↓↓↓

(** *** The update cycle against the specification's steps *)

Lemma spec_frame_finished_eq (a : Pipe) :
  FrameCursorOk a ->
  spec_frame_finished a = (frame_end a <=? frame_iterator a).
Proof.
  unfold spec_frame_finished, FrameCursorOk. rewrite frame_empty_end.
  intros [[Hf Hit] | Hin].
  - unfold frame_end. rewrite Hf, Hit. reflexivity.
  - replace (frame_end a =? 0) with false by (symmetry; apply Z.eqb_neq; lia).
    replace (frame_iterator a =? frame_end a) with false
      by (symmetry; apply Z.eqb_neq; lia).
    symmetry; apply Z.leb_gt; lia.
Qed.

Lemma spec_decode_step_eq (a : Pipe) :
  FrameCursorOk a ->
  spec_decode_step a =
  if frame_end a <=? frame_iterator a then
    match Decode (src a) with
    | (s', Returns r) =>
        let a1 := spec_replace_frame (snd r) (set_src s' a) in
        (if DecodeState_eqb (fst r) END_OF_FILE
         then set_sink (SourceOut (sink a1)) a1 else a1,
         Returns tt)
    | (s', Throws e) => (set_src s' a, Throws e)
    | (s', Aborted l) => match l with end
    end
  else (a, Returns tt).
Proof.
  intros Hok. unfold spec_decode_step, bind at 1, gets at 1.
  rewrite spec_frame_finished_eq by assumption.
  destruct (frame_end a <=? frame_iterator a); [| reflexivity].
  unfold when at 1, bind at 1, on_src.
  destruct (Decode (src a)) as [s' [[st f] | e | []]]; try reflexivity.
  destruct st; reflexivity.
Qed.

(** From the decision about the transfer on, [Update] does what steps 2
    and 3 of the specification say. *)
Lemma transfer_phase_eq (a : Pipe) :
  Transfer_advances -> Transfer_stops_at_end ->
  FrameCursorOk a ->
  Update_from_transfer NDEBUG (negb (frame_end a <=? frame_iterator a)) a =
  bind spec_transfer_step (fun _ => gets (fun a => SinkState (sink a))) a.
Proof.
  intros Hadv Hstop Hok.
  destruct Hok as [[Hf Hit] | Hin].
  - unfold Update_from_transfer, spec_transfer_step, bind, gets, when,
      frame_end, frame_empty.
    rewrite Hf, Hit. reflexivity.
  - replace (frame_end a <=? frame_iterator a) with false
      by (symmetry; apply Z.leb_gt; lia).
    assert (Hne : frame_empty a = false).
    { rewrite frame_empty_end. apply Z.eqb_neq; lia. }
    unfold Update_from_transfer, spec_transfer_step.
    unfold bind at 1. cbn [negb when].
    rewrite TransferFrame_eq by assumption.
    unfold bind, modify, gets, when.
    cbv beta iota. rewrite Hne. cbv beta iota. cbn [negb].
    destruct (spec_transfer_frame a) as [Hf Hit].
    specialize (Hstop (sink a) (frame a) (frame_iterator a) Hin).
    rewrite <- Hit in Hstop.
    assert (Hend : frame_end (spec_transfer a) = frame_end a)
      by (unfold frame_end; rewrite Hf; reflexivity).
    rewrite Hend.
    destruct (frame_end a <=? frame_iterator (spec_transfer a)) eqn:Hfin.
    + apply Z.leb_le in Hfin.
      replace (frame_iterator (spec_transfer a) =? frame_end a) with true
        by (symmetry; apply Z.eqb_eq; unfold frame_end in *; lia).
      reflexivity.
    + apply Z.leb_gt in Hfin.
      replace (frame_iterator (spec_transfer a) =? frame_end a) with false
        by (symmetry; apply Z.eqb_neq; lia).
      reflexivity.
Qed.

Lemma Update_refines_spec_from (a : Pipe) :
  Transfer_advances -> Transfer_stops_at_end ->
  FrameCursorOk a ->
  Update NDEBUG a = spec_Update a.
Proof.
  intros Hadv Hstop Hok.
  pose proof (proj1 (FrameCursorOk_iff a) Hok) as [Hcons Hlow].
  rewrite Update_split. unfold spec_Update, bind at 1 2.
  rewrite Update_until_transfer_eq, spec_decode_step_eq by assumption.
  destruct (frame_end a <=? frame_iterator a) eqn:Hfin.
  - destruct (Update_until_transfer_consistent a Hcons) as [Hc1 Hl1].
    specialize (Hl1 Hlow).
    rewrite Update_until_transfer_eq, Hfin in Hc1, Hl1 by assumption.
    destruct (Decode (src a)) as [s' [[st f] | e | []]]; try reflexivity.
    cbv zeta. apply transfer_phase_eq; try assumption.
    apply FrameCursorOk_iff. split; assumption.
  - apply Z.leb_gt in Hfin.
    replace true with (negb (frame_end a <=? frame_iterator a))
      by (apply negb_true_iff, Z.leb_gt; lia).
    apply transfer_phase_eq; assumption.
Qed.

(** C1.  One call of [Update] performs the specification's cycle: on every
    object a program can hold, with a sink that moves the iterator forwards
    and not past the end, [Update] and the three-step cycle [spec_Update]
    (decode and replace when the frame is finished, [SourceOut] exactly on
    END_OF_FILE; transfer when the frame is non-empty, clearing it when the
    iterator reaches the end; answer the sink's state) leave the same object
    and end the same way. *)
Theorem Update_performs_cycle (a : Pipe) :
  Transfer_advances -> Transfer_stops_at_end ->
  Reachable NDEBUG a ->
  Update NDEBUG a = spec_Update a.
Proof.
  intros Hadv Hstop Hreach.
  apply Update_refines_spec_from; try assumption.
  apply Reachable_cursor; [right |]; assumption.
Qed.

(** *** Which assertions can fail *)

(** The only assertion of [Update] that can fail is the last one of
    [TransferFrame], and only in a build that keeps the assertions. *)
Lemma Update_aborted (a : Pipe) (l : Assertion) :
  FrameConsistent a ->
  snd (Update NDEBUG a) = Aborted l ->
  l = Transfer_iterator_in_frame /\ NDEBUG = false.
Proof.
  intros Hok. rewrite Update_split. unfold bind.
  destruct (Update_until_transfer NDEBUG a) as [a1 [t | e | l']] eqn:Hrun.
  - destruct (Update_until_transfer_frame a a1 t Hok Hrun) as (_ & Ht & _).
    unfold Update_from_transfer, bind, when. destruct t; [| discriminate].
    destruct (Ht eq_refl) as [Hne _].
    rewrite TransferFrame_any_sink by (apply frame_end_nonempty; assumption).
    cbv zeta.
    destruct (frame_end a1 <=? frame_iterator (spec_transfer a1));
      [discriminate |].
    destruct NDEBUG; [discriminate |]. cbn [orb].
    destruct (0 <=? frame_iterator (spec_transfer a1)); [discriminate |].
    cbn. intros Heq; inversion Heq; subst l. split; reflexivity.
  - discriminate.
  - rewrite Update_until_transfer_eq in Hrun by assumption.
    destruct (frame_end a <=? frame_iterator a); [| discriminate].
    destruct (Decode (src a)) as [s' [r | e | []]]; discriminate.
Qed.

(** With a sink that never moves the iterator backwards, no assertion of
    [Update] fails: the call returns, or ends with what [Decode] threw. *)
Lemma Update_never_aborts (a : Pipe) :
  Transfer_advances -> FrameCursorOk a ->
  aborted (snd (Update NDEBUG a)) = false.
Proof.
  intros Hadv Hok.
  pose proof (proj1 (FrameCursorOk_iff a) Hok) as [Hcons Hlow].
  rewrite Update_split. unfold bind.
  destruct (Update_until_transfer_consistent a Hcons) as [_ Hl1].
  specialize (Hl1 Hlow).
  destruct (Update_until_transfer NDEBUG a) as [a1 [t | e | l]] eqn:Hrun.
  - destruct (Update_until_transfer_frame a a1 t Hcons Hrun) as (_ & Ht & _).
    unfold Update_from_transfer, bind, when. destruct t; [| reflexivity].
    destruct (Ht eq_refl) as [_ Hend]. cbn in Hl1.
    rewrite TransferFrame_eq by auto. reflexivity.
  - reflexivity.
  - rewrite Update_until_transfer_eq in Hrun by assumption.
    destruct (frame_end a <=? frame_iterator a); [| discriminate].
    destruct (Decode (src a)) as [s' [r | e | []]]; discriminate.
Qed.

↑↑↑

REQUIRED ACTION:
Copy the entries above exactly. Miss none of them.

WORKED SOLUTION:
(** *** The update cycle against the specification's steps *)

Lemma spec_frame_finished_eq (a : Pipe) :
  FrameCursorOk a ->
  spec_frame_finished a = (frame_end a <=? frame_iterator a).
Proof.
  unfold spec_frame_finished, FrameCursorOk. rewrite frame_empty_end.
  intros [[Hf Hit] | Hin].
  - unfold frame_end. rewrite Hf, Hit. reflexivity.
  - replace (frame_end a =? 0) with false by (symmetry; apply Z.eqb_neq; lia).
    replace (frame_iterator a =? frame_end a) with false
      by (symmetry; apply Z.eqb_neq; lia).
    symmetry; apply Z.leb_gt; lia.
Qed.

Lemma spec_decode_step_eq (a : Pipe) :
  FrameCursorOk a ->
  spec_decode_step a =
  if frame_end a <=? frame_iterator a then
    match Decode (src a) with
    | (s', Returns r) =>
        let a1 := spec_replace_frame (snd r) (set_src s' a) in
        (if DecodeState_eqb (fst r) END_OF_FILE
         then set_sink (SourceOut (sink a1)) a1 else a1,
         Returns tt)
    | (s', Throws e) => (set_src s' a, Throws e)
    | (s', Aborted l) => match l with end
    end
  else (a, Returns tt).
Proof.
  intros Hok. unfold spec_decode_step, bind at 1, gets at 1.
  rewrite spec_frame_finished_eq by assumption.
  destruct (frame_end a <=? frame_iterator a); [| reflexivity].
  unfold when at 1, bind at 1, on_src.
  destruct (Decode (src a)) as [s' [[st f] | e | []]]; try reflexivity.
  destruct st; reflexivity.
Qed.

(** From the decision about the transfer on, [Update] does what steps 2
    and 3 of the specification say. *)
Lemma transfer_phase_eq (a : Pipe) :
  Transfer_advances -> Transfer_stops_at_end ->
  FrameCursorOk a ->
  Update_from_transfer NDEBUG (negb (frame_end a <=? frame_iterator a)) a =
  bind spec_transfer_step (fun _ => gets (fun a => SinkState (sink a))) a.
Proof.
  intros Hadv Hstop Hok.
  destruct Hok as [[Hf Hit] | Hin].
  - unfold Update_from_transfer, spec_transfer_step, bind, gets, when,
      frame_end, frame_empty.
    rewrite Hf, Hit. reflexivity.
  - replace (frame_end a <=? frame_iterator a) with false
      by (symmetry; apply Z.leb_gt; lia).
    assert (Hne : frame_empty a = false).
    { rewrite frame_empty_end. apply Z.eqb_neq; lia. }
    unfold Update_from_transfer, spec_transfer_step.
    unfold bind at 1. cbn [negb when].
    rewrite TransferFrame_eq by assumption.
    unfold bind, modify, gets, when.
    cbv beta iota. rewrite Hne. cbv beta iota. cbn [negb].
    destruct (spec_transfer_frame a) as [Hf Hit].
    specialize (Hstop (sink a) (frame a) (frame_iterator a) Hin).
    rewrite <- Hit in Hstop.
    assert (Hend : frame_end (spec_transfer a) = frame_end a)
      by (unfold frame_end; rewrite Hf; reflexivity).
    rewrite Hend.
    destruct (frame_end a <=? frame_iterator (spec_transfer a)) eqn:Hfin.
    + apply Z.leb_le in Hfin.
      replace (frame_iterator (spec_transfer a) =? frame_end a) with true
        by (symmetry; apply Z.eqb_eq; unfold frame_end in *; lia).
      reflexivity.
    + apply Z.leb_gt in Hfin.
      replace (frame_iterator (spec_transfer a) =? frame_end a) with false
        by (symmetry; apply Z.eqb_neq; lia).
      reflexivity.
Qed.

Lemma Update_refines_spec_from (a : Pipe) :
  Transfer_advances -> Transfer_stops_at_end ->
  FrameCursorOk a ->
  Update NDEBUG a = spec_Update a.
Proof.
  intros Hadv Hstop Hok.
  pose proof (proj1 (FrameCursorOk_iff a) Hok) as [Hcons Hlow].
  rewrite Update_split. unfold spec_Update, bind at 1 2.
  rewrite Update_until_transfer_eq, spec_decode_step_eq by assumption.
  destruct (frame_end a <=? frame_iterator a) eqn:Hfin.
  - destruct (Update_until_transfer_consistent a Hcons) as [Hc1 Hl1].
    specialize (Hl1 Hlow).
    rewrite Update_until_transfer_eq, Hfin in Hc1, Hl1 by assumption.
    destruct (Decode (src a)) as [s' [[st f] | e | []]]; try reflexivity.
    cbv zeta. apply transfer_phase_eq; try assumption.
    apply FrameCursorOk_iff. split; assumption.
  - apply Z.leb_gt in Hfin.
    replace true with (negb (frame_end a <=? frame_iterator a))
      by (apply negb_true_iff, Z.leb_gt; lia).
    apply transfer_phase_eq; assumption.
Qed.

(** C1.  One call of [Update] performs the specification's cycle: on every
    object a program can hold, with a sink that moves the iterator forwards
    and not past the end, [Update] and the three-step cycle [spec_Update]
    (decode and replace when the frame is finished, [SourceOut] exactly on
    END_OF_FILE; transfer when the frame is non-empty, clearing it when the
    iterator reaches the end; answer the sink's state) leave the same object
    and end the same way. *)
Theorem Update_performs_cycle (a : Pipe) :
  Transfer_advances -> Transfer_stops_at_end ->
  Reachable NDEBUG a ->
  Update NDEBUG a = spec_Update a.
Proof.
  intros Hadv Hstop Hreach.
  apply Update_refines_spec_from; try assumption.
  apply Reachable_cursor; [right |]; assumption.
Qed.

(** *** Which assertions can fail *)

(** The only assertion of [Update] that can fail is the last one of
    [TransferFrame], and only in a build that keeps the assertions. *)
Lemma Update_aborted (a : Pipe) (l : Assertion) :
  FrameConsistent a ->
  snd (Update NDEBUG a) = Aborted l ->
  l = Transfer_iterator_in_frame /\ NDEBUG = false.
Proof.
  intros Hok. rewrite Update_split. unfold bind.
  destruct (Update_until_transfer NDEBUG a) as [a1 [t | e | l']] eqn:Hrun.
  - destruct (Update_until_transfer_frame a a1 t Hok Hrun) as (_ & Ht & _).
    unfold Update_from_transfer, bind, when. destruct t; [| discriminate].
    destruct (Ht eq_refl) as [Hne _].
    rewrite TransferFrame_any_sink by (apply frame_end_nonempty; assumption).
    cbv zeta.
    destruct (frame_end a1 <=? frame_iterator (spec_transfer a1));
      [discriminate |].
    destruct NDEBUG; [discriminate |]. cbn [orb].
    destruct (0 <=? frame_iterator (spec_transfer a1)); [discriminate |].
    cbn. intros Heq; inversion Heq; subst l. split; reflexivity.
  - discriminate.
  - rewrite Update_until_transfer_eq in Hrun by assumption.
    destruct (frame_end a <=? frame_iterator a); [| discriminate].
    destruct (Decode (src a)) as [s' [r | e | []]]; discriminate.
Qed.

(** With a sink that never moves the iterator backwards, no assertion of
    [Update] fails: the call returns, or ends with what [Decode] threw. *)
Lemma Update_never_aborts (a : Pipe) :
  Transfer_advances -> FrameCursorOk a ->
  aborted (snd (Update NDEBUG a)) = false.
Proof.
  intros Hadv Hok.
  pose proof (proj1 (FrameCursorOk_iff a) Hok) as [Hcons Hlow].
  rewrite Update_split. unfold bind.
  destruct (Update_until_transfer_consistent a Hcons) as [_ Hl1].
  specialize (Hl1 Hlow).
  destruct (Update_until_transfer NDEBUG a) as [a1 [t | e | l]] eqn:Hrun.
  - destruct (Update_until_transfer_frame a a1 t Hcons Hrun) as (_ & Ht & _).
    unfold Update_from_transfer, bind, when. destruct t; [| reflexivity].
    destruct (Ht eq_refl) as [_ Hend]. cbn in Hl1.
    rewrite TransferFrame_eq by auto. reflexivity.
  - reflexivity.
  - rewrite Update_until_transfer_eq in Hrun by assumption.
    destruct (frame_end a <=? frame_iterator a); [| discriminate].
    destruct (Decode (src a)) as [s' [r | e | []]]; discriminate.
Qed.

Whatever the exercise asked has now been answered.